Cette œuvre originale est l’une des premières de l’artiste d’origine ukrainienne célébrée par la critique. Âgée de 28 ans, elle vivait à Paris depuis 1906, et avait épousé en 1910 le peintre Robert Delaunay, avec qui elle devait former un des plus féconds et des plus prolifiques couples d’artistes de tous les temps. Elle est encore, à cette date, désignée par son nom d’épouse accolé à son nom de jeune fille, Terck, qui n’était pourtant pas celui de sa naissance.
Née en 1885 à Gradizhsk, en Ukraine dans une modeste famille d’ouvriers juifs du nom de Stern, elle avait été adoptée à l’âge de 6 ans par un oncle aisé de Saint-Pétersbourg, qui lui offrit une adolescence confortable et cultivée. Si, comme tant de jeunes filles russes, elle était venue à Paris pour parfaire son français en même temps que l’art de peindre, après une première formation à l’Académie de Karlsruhe, elle eut le coup de foudre pour la capitale française, alors centre des avant-gardes littéraires et artistiques, au point de contracter, en 1908, un mariage blanc avec un galeriste parisien homosexuel d’origine allemande, Wilhelm Ude, pour ne pas avoir à rentrer en Russie. Dès lors, son destin fut à la fois français et très international.

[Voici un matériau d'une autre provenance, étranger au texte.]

(** After an accepted connection [main] runs its [try] block. *)
Lemma connected_accepted (body : M Z) (store : Store)
    (script : nat -> option Error) :
  script 0%nat = None ->
  connected body (fresh store script) =
  try_catch_finally body Schema.main_catch end_
    {| committed := store; tx := None; sent := [(Connect, None)];
       rejects := script; console := [];
       transactionStarted := false |}.
Proof.
  intros Hconnect.
  unfold connected, bind, tryCatch, connect, throw_if, set_transactionStarted,
    verdict.
  cbn -[try_catch_finally]. rewrite Hconnect. cbn -[try_catch_finally].
  rewrite Hconnect. reflexivity.
Qed.

Local Arguments verdict : simpl never.
(** * The commitment and Merkle-proof client of the withdrawal flow

  A shallow embedding of [src/app/withdraw/lib/merkle.ts]:
  [hexToBytes], [calculateCommitment], [getMerkleProof], [getCurrentRoot],
  [checkCommitmentExists] and [generateCommitmentAndProof], with the
  fragment of the JavaScript run time they rely on ([parseInt], typed
  arrays, BigInt shifts, property reads, [fetch], [console]).

  Conventions.
  - A JavaScript string is a [string]: one [ascii] per code unit, which
    covers the strings whose code units are below 256.
  - A [Uint8Array] is a [list Z] whose elements are kept in [0, 256) by
    [ToUint8]; a [bigint] is a [Z].
  - A function that can throw returns a [completion]; an asynchronous
    function is a [prog], a tree of the requests it issues, run against a
    [network] that answers them. *)

From Stdlib Require Import ZArith String Ascii List Lia.
From stdpp Require Import base tactics option list strings pretty countable.

Set Warnings "-register-all".
Local Open Scope Z_scope.

(** ** Strings *)

Module JsString.

(** [s.startsWith(p)] *)
Definition startsWith (s p : string) : bool := String.prefix p s.

(** [s.substring(start, stop)]: both indices are clamped to the length and
    swapped when [start > stop]. *)
Definition substring (s : string) (start stop : nat) : string :=
  let lo := Nat.min start stop in
  let hi := Nat.max start stop in
  String.substring lo (hi - lo) s.

(** [s.substring(start)] *)
Definition substring_from (s : string) (start : nat) : string :=
  substring s start (String.length s).

(** The white space and line terminators that [parseInt] skips, among the
    code units below 256: TAB, LF, VT, FF, CR, SP and NBSP. *)
Definition is_white_space (c : ascii) : bool :=
  let n := nat_of_ascii c in
  bool_decide (n = 9 \/ n = 10 \/ n = 11 \/ n = 12 \/ n = 13 \/ n = 32 \/ n = 160)%nat.

Fixpoint trim_start (s : string) : string :=
  match s with
  | String c s' => if is_white_space c then trim_start s' else s
  | EmptyString => s
  end.

(** The value of a digit in radixes up to 36: [0-9], [a-z], [A-Z]. *)
Definition digit_value (c : ascii) : option Z :=
  let n := Z.of_nat (nat_of_ascii c) in
  if (48 <=? n) && (n <=? 57) then Some (n - 48)
  else if (97 <=? n) && (n <=? 122) then Some (n - 97 + 10)
  else if (65 <=? n) && (n <=? 90) then Some (n - 65 + 10)
  else None.

Definition radix_digit (R : Z) (c : ascii) : option Z :=
  match digit_value c with
  | Some d => if d <? R then Some d else None
  | None => None
  end.

(** The digits of the longest prefix of [s] made of radix-[R] digits. *)
Fixpoint digits_prefix (R : Z) (s : string) : list Z :=
  match s with
  | String c s' =>
      match radix_digit R c with
      | Some d => d :: digits_prefix R s'
      | None => []
      end
  | EmptyString => []
  end.

Definition digits_value (R : Z) (ds : list Z) : Z :=
  fold_left (fun acc d => acc * R + d) ds 0.

(** [parseInt(input, radix)] for an integral [radix] in the int32 range.
    [None] stands for NaN. The result is the exact integer, as the Number
    is for digit strings below 2^53; [-0] is not told from [0]. *)
Definition parseInt (input : string) (radix : Z) : option Z :=
  let str := trim_start input in
  let '(sign, str) :=
    match str with
    | String "-" rest => (-1, rest)
    | String "+" rest => (1, rest)
    | _ => (1, str)
    end in
  if bool_decide (radix <> 0 /\ (radix < 2 \/ 36 < radix)) then None
  else
    let R := if bool_decide (radix = 0) then 10 else radix in
    let stripPrefix := bool_decide (radix = 0 \/ radix = 16) in
    let '(R, str) :=
      if stripPrefix && (startsWith str "0x" || startsWith str "0X")
      then (16, substring_from str 2)
      else (R, str) in
    match digits_prefix R str with
    | [] => None
    | ds => Some (sign * digits_value R ds)
    end.

End JsString.

(** ** Thrown values and completions *)

(** What a [throw] carries: an instance of [Error] with its [name] and
  [message], or some other value, kept as its [String(v)] rendering, the
  only observation the code makes of it. *)
Inductive thrown : Type :=
| ErrorObject (name message : string)
| NonError (rendering : string).

(** [new Error(message)] *)
Definition new_Error (message : string) : thrown := ErrorObject "Error" message.

(** [error instanceof Error ? error.message : String(error)] *)
Definition error_text (error : thrown) : string :=
  match error with
  | ErrorObject _ message => message
  | NonError rendering => rendering
  end.

(** The [name] of an [Error] instance, the kind a caller can test for. *)
Definition error_kind (error : thrown) : option string :=
  match error with
  | ErrorObject name _ => Some name
  | NonError _ => None
  end.

Inductive completion (A : Type) : Type :=
| Normal (a : A)
| Throw (e : thrown).
Arguments Normal {A} a.
Arguments Throw {A} e.

Definition completion_bind {A B} (c : completion A) (f : A -> completion B) : completion B :=
  match c with
  | Normal a => f a
  | Throw e => Throw e
  end.

Declare Scope completion_scope.
Delimit Scope completion_scope with completion.
Notation "'let!' x ':=' c 'in' k" := (completion_bind c (fun x => k))
  (at level 10, x name, c at level 200, k at level 200) : completion_scope.

(** ** Values read from a JSON body *)

Section Values.
Variable number : Type.

(** A value as [JSON.parse] builds it, and [undefined] for the property
    that is not there. An object lists its own properties, each key
    once. *)
Inductive jsval : Type :=
| VUndefined
| VNull
| VBool (b : bool)
| VNum (n : number)
| VStr (s : string)
| VArr (items : list jsval)
| VObj (fields : list (string * jsval)).
End Values.
Arguments VUndefined {number}.
Arguments VNull {number}.
Arguments VBool {number} b.
Arguments VNum {number} n.
Arguments VStr {number} s.
Arguments VArr {number} items.
Arguments VObj {number} fields.

(** What the code takes from its run time and from [viem]. *)
Class Runtime : Type := {
  (** the Number type, with [ToBoolean] on it *)
  number : Type;
  number_truthy : number -> bool;
  (** [ToString], as a template literal applies it; on a string it is the
      identity *)
  ToString : jsval number -> completion string;
  ToString_VStr : forall s, ToString (VStr s) = Normal s;
  (** the messages of the errors the engine itself raises *)
  msg_read_of_nullish : string -> string;
  msg_offset_out_of_bounds : string;
  (** [keccak256] of [viem], from bytes to a [0x] hex string *)
  keccak256 : list Z -> string;
}.

(** ** Typed arrays *)

Module Uint8Array.

(** [new Uint8Array(n)] *)
Definition new (n : nat) : list Z := replicate n 0.

(** The conversion applied on every store; [None] is NaN. *)
Definition ToUint8 (x : option Z) : Z :=
  match x with
  | None => 0
  | Some n => n mod 256
  end.

(** [a[i] = x]: a store outside the array is ignored. *)
Definition store (a : list Z) (i : nat) (x : option Z) : list Z :=
  <[ i := ToUint8 x ]> a.

(** [target.set(source, offset)]: a RangeError when the source does not
    fit. *)
Definition set `{Runtime} (target source : list Z) (offset : nat) : completion (list Z) :=
  if bool_decide (offset + length source <= length target)%nat
  then Normal (take offset target ++ source ++ drop (offset + length source) target)
  else Throw (ErrorObject "RangeError" msg_offset_out_of_bounds).

End Uint8Array.

(** ** The commitment encoder *)

Section Commitment.
Context `{Runtime}.
Import JsString.
Local Open Scope completion_scope.

(** [for (let i = 0; i < n; i++) body] over a threaded state *)
Definition for_upto {St : Type} (n : nat) (body : St -> nat -> St) (init : St) : St :=
  foldl body init (seq 0 n).

Definition hexToBytes (hex : string) : list Z :=
  let hex := if startsWith hex "0x" then substring_from hex 2 else hex in
  let bytes := Uint8Array.new (String.length hex / 2) in
  for_upto (length bytes)
    (fun bytes i =>
       Uint8Array.store bytes i (parseInt (substring hex (i * 2) (i * 2 + 2)) 16))
    bytes.

(** [Number((x >> BigInt(i * 8)) & BigInt(0xff))] *)
Definition shifted_byte (x : Z) (i : nat) : Z :=
  Z.land (Z.shiftr x (Z.of_nat (i * 8))) 255.

Definition calculateCommitment (secret nullifier : string) (assetId amount : Z)
  : completion string :=
  let secretBytes := hexToBytes secret in
  let nullifierBytes := hexToBytes nullifier in
  let assetIdBytes := Uint8Array.new 32 in
  let amountBytes := Uint8Array.new 32 in
  let '(assetIdBytes, amountBytes) :=
    for_upto 32
      (fun '(assetIdBytes, amountBytes) i =>
         (Uint8Array.store assetIdBytes (31 - i) (Some (shifted_byte assetId i)),
          Uint8Array.store amountBytes (31 - i) (Some (shifted_byte amount i))))
      (assetIdBytes, amountBytes) in
  let combined :=
    Uint8Array.new
      (length secretBytes + length nullifierBytes
       + length assetIdBytes + length amountBytes) in
  let! combined := Uint8Array.set combined secretBytes 0 in
  let! combined := Uint8Array.set combined nullifierBytes (length secretBytes) in
  let! combined :=
    Uint8Array.set combined assetIdBytes
      (length secretBytes + length nullifierBytes) in
  let! combined :=
    Uint8Array.set combined amountBytes
      (length secretBytes + length nullifierBytes + length assetIdBytes) in
  Normal (keccak256 combined).

End Commitment.

(** ** Requests, responses and asynchronous programs *)

(** The arguments of a [fetch] call: the URL and the [init] object. *)
Record request : Type := {
  url : string;
  method : string;
  headers : list (string * string);
  body : option string;
}.

Module Json.

Definition dquote : string := String (ascii_of_nat 34) EmptyString.

Definition hex_char (n : nat) : ascii :=
  if (n <? 10)%nat then ascii_of_nat (48 + n) else ascii_of_nat (87 + n).

(** One code unit of a quoted JSON string. *)
Definition escape_char (c : ascii) : string :=
  let n := nat_of_ascii c in
  if (n =? 8)%nat then "\b"
  else if (n =? 9)%nat then "\t"
  else if (n =? 10)%nat then "\n"
  else if (n =? 12)%nat then "\f"
  else if (n =? 13)%nat then "\r"
  else if (n =? 34)%nat then "\" +:+ dquote
  else if (n =? 92)%nat then "\\"
  else if (n <? 32)%nat
       then "\u00" +:+ String (hex_char (n / 16)) (String (hex_char (n mod 16)) EmptyString)
  else String c EmptyString.

Fixpoint escape (s : string) : string :=
  match s with
  | EmptyString => EmptyString
  | String c rest => escape_char c +:+ escape rest
  end.

(** [JSON.stringify(s)] for a string [s] *)
Definition quote (s : string) : string := dquote +:+ escape s +:+ dquote.

(** [JSON.stringify({ commitment })] for a string [commitment] *)
Definition stringify_commitment (commitment : string) : string :=
  "{" +:+ quote "commitment" +:+ ":" +:+ quote commitment +:+ "}".

End Json.

Inductive console_level : Type := Log | Error.

Section Client.
Context `{Runtime}.

Local Abbreviation value := (jsval number).

(** A [Response], with what reading its body as text or as JSON gives. *)
Record response : Type := {
  ok : bool;
  text : completion string;
  json : completion value;
}.

Inductive console_arg : Type :=
| ArgStr (s : string)
| ArgVal (v : value)
| ArgErr (e : thrown).

(** An asynchronous computation: it returns, throws, awaits a [fetch] and
    goes on with the settled promise, or writes to the console. *)
Inductive prog (A : Type) : Type :=
| Ret (a : A)
| Raise (e : thrown)
| Fetch (req : request) (k : completion response -> prog A)
| Console (lvl : console_level) (args : list console_arg) (k : prog A).
Arguments Ret {A} a.
Arguments Raise {A} e.
Arguments Fetch {A} req k.
Arguments Console {A} lvl args k.

Fixpoint bind {A B : Type} (p : prog A) (f : A -> prog B) : prog B :=
  match p with
  | Ret a => f a
  | Raise e => Raise e
  | Fetch req k => Fetch req (fun answer => bind (k answer) f)
  | Console lvl args k => Console lvl args (bind k f)
  end.

(** [try { p } catch (error) { handler }] *)
Fixpoint try_catch {A : Type} (p : prog A) (handler : thrown -> prog A) : prog A :=
  match p with
  | Ret a => Ret a
  | Raise e => handler e
  | Fetch req k => Fetch req (fun answer => try_catch (k answer) handler)
  | Console lvl args k => Console lvl args (try_catch k handler)
  end.

(** A synchronous step inside an asynchronous function, and the [await] of
    a promise that has settled. *)
Definition lift {A : Type} (c : completion A) : prog A :=
  match c with
  | Normal a => Ret a
  | Throw e => Raise e
  end.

En 1906, les Fauves exposés au Troisième Salon d’automne avaient suscité son émerveillement. Mais c’est sa rencontre avec Robert, en 1909, qui allait l’ancrer dans l’avant-garde picturale. Ensemble, le couple entreprit de créer, d’expérimenter, de théoriser, en se détachant progressivement du cubisme pour aller vers l’orphisme et le « simultanisme », dont l’article du Gil Blas rappelait les principes à ses lecteurs :
« Le simultanisme de ce livre est dans sa représentation simultanée et non illustrative. Les contrastes simultanés de couleur et le texte forment des profondeurs et des mouvements qui sont l’inspiration nouvelle. »
Le Comoedia du 2 juin 1914, avait une autre interprétation :
« Le simultanisme est une méthode nettement représentative, ayant pour but de décrire un objet, un spectacle, un paysage déterminés mais par des moyens nouveaux, les représentant dans leur vibration, dans leur mouvement, dans les rapports de couleur qu’ont entre eux les différents points d’un paysage, d’un spectacle, les différentes parties d’un objet. »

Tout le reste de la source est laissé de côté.